** INSTRUCTIONS FOR THE TASK **
Wherever the word "split" appears in the entries, copy the whole line.

** Stored data **
(* ===== verification/BridgeRead.v ===== *)
(** * Reading through the bridge

    What [ext4b_read] and [ext4b_lookup] (Core/shim/ext4_bridge.c) answer, in terms of
    the volume's contents: the bytes of the file, and the inode its directory has for
    a name. *)

From S2P Require Import Prelude Layout Types Super BlockGroup Inode Store Group Fs FsSpec.
From S2P Require Import Device Bcache CacheSpec CacheProps Sample.
From S2P Require Import Extent ExtTree Imap ImapSpec DirBlock DirLaws DirSpec DirIdx Dir DirWalk Data Bridge.

(** Where inode [index] is, on a volume with contents [c]. *)
Definition inode_at (sb : list Z) (c : Z -> list Z) (index : Z) : inode_ref :=
  let i := u32 (index - 1) in
  let g := i / sb_get sb_inodes_per_group sb in
  let table := ext4_bg_get_inode_table_first_block (desc_off sb g) (c (desc_blk sb g)) sb in
  let byte := u32 ((i mod sb_get sb_inodes_per_group sb) * sb_get sb_inode_size sb) in
  mk_inode_ref (u64 (table + byte / ext4_sb_get_block_size sb)) (byte mod ext4_sb_get_block_size sb) (u32 (i + 1)) false.
Definition inode_group (sb : list Z) (index : Z) : Z := u32 (index - 1) / sb_get sb_inodes_per_group sb.

Section InodeRef.
Context {St : Type} {BS : BlockStore St} {bsz : Z} {BL : BlockStoreLaws St bsz}.
Context (n : Z) (f : fsys St) (sb : list Z) (ir : inode_ref) (li : Z) (c : Z -> list Z) (h : Z -> Z).
Context (A : fabs (bsz := bsz) n f sb ir li c h ∅) (Hn : n + 2 < 2 ^ 32) (index : Z).
Context (Hg : group_ready sb (inode_group sb index) (c (desc_blk sb (inode_group sb index))) = true).

Lemma get_inode_ref_wp :
  let i := inode_at sb c index in
  wp (ext4_fs_get_inode_ref index) f (fun r f' =>
    match r with
    | Ok _ => fabs (bsz := bsz) (n + 2) f' sb i li c (fupd (ir_block i) (h (ir_block i) + 1) h) ∅
    | Err rc => clean_err (St := St) rc /\ fabs (bsz := bsz) (n + 2) f' sb ir li c h ∅
    end).
Proof.
  intros i. set (g := inode_group sb index) in *. pose proof (fabs_held _ _ _ _ _ _ _ _ A (desc_blk sb g)) as Hh.
  unfold ext4_fs_get_inode_ref. fs_step. fs_step. fs_step. change (_ / sb_get sb_inodes_per_group sb) with g.
  eapply wp_mono; [by apply (get_ref_wp n f sb ir li c h ∅ A g); [lia|apply not_elem_of_empty|]|].
  intros [r|rc] f1; cbv beta iota.
  2: { intros [Hrc A1]. split; [done|]. eapply fabs_weaken; [exact A1|lia|done..]. }
  intros (-> & _ & A1). set (h1 := fupd _ _ h) in A1.
  assert (H1 : 0 < h1 (desc_blk sb g)) by (unfold h1; rewrite fupd_eq; lia).
  fs_step. fs_step; [done|]. fs_step.
  eapply wp_mono; [by apply (put_clean_wp _ f1 sb ir li c h1 ∅ A1 (group_ref sb g)); [| |apply not_elem_of_empty]|].
  intros r f2 [-> A2]. cbv beta iota. cbn [br_block group_ref br_off] in *.
  assert (A3 : fabs (bsz := bsz) (n + 1) f2 sb ir li c h ∅).
  { eapply fabs_weaken; [exact A2|lia|done| |done]. intros y. symmetry. apply fupd_restore. }
  fs_step. fs_step; [lia|apply u64_range|apply not_elem_of_empty| |].
  - intros f3 _ A4. cbv beta iota. apply wp_mod. replace (n + 2) with (n + 1 + 1) by lia. exact (fabs_set_iref _ _ _ _ _ _ _ _ A4 i).
  - intros rc f3 Hrc A4. split; [done|]. by replace (n + 2) with (n + 1 + 1) by lia.
Qed.
End InodeRef.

** RESPONSE TO THIS EXERCISE **
  2: { intros [Hrc A1]. split; [done|]. eapply fabs_weaken; [exact A1|lia|done..]. }
  - intros rc f3 Hrc A4. split; [done|]. by replace (n + 2) with (n + 1 + 1) by lia.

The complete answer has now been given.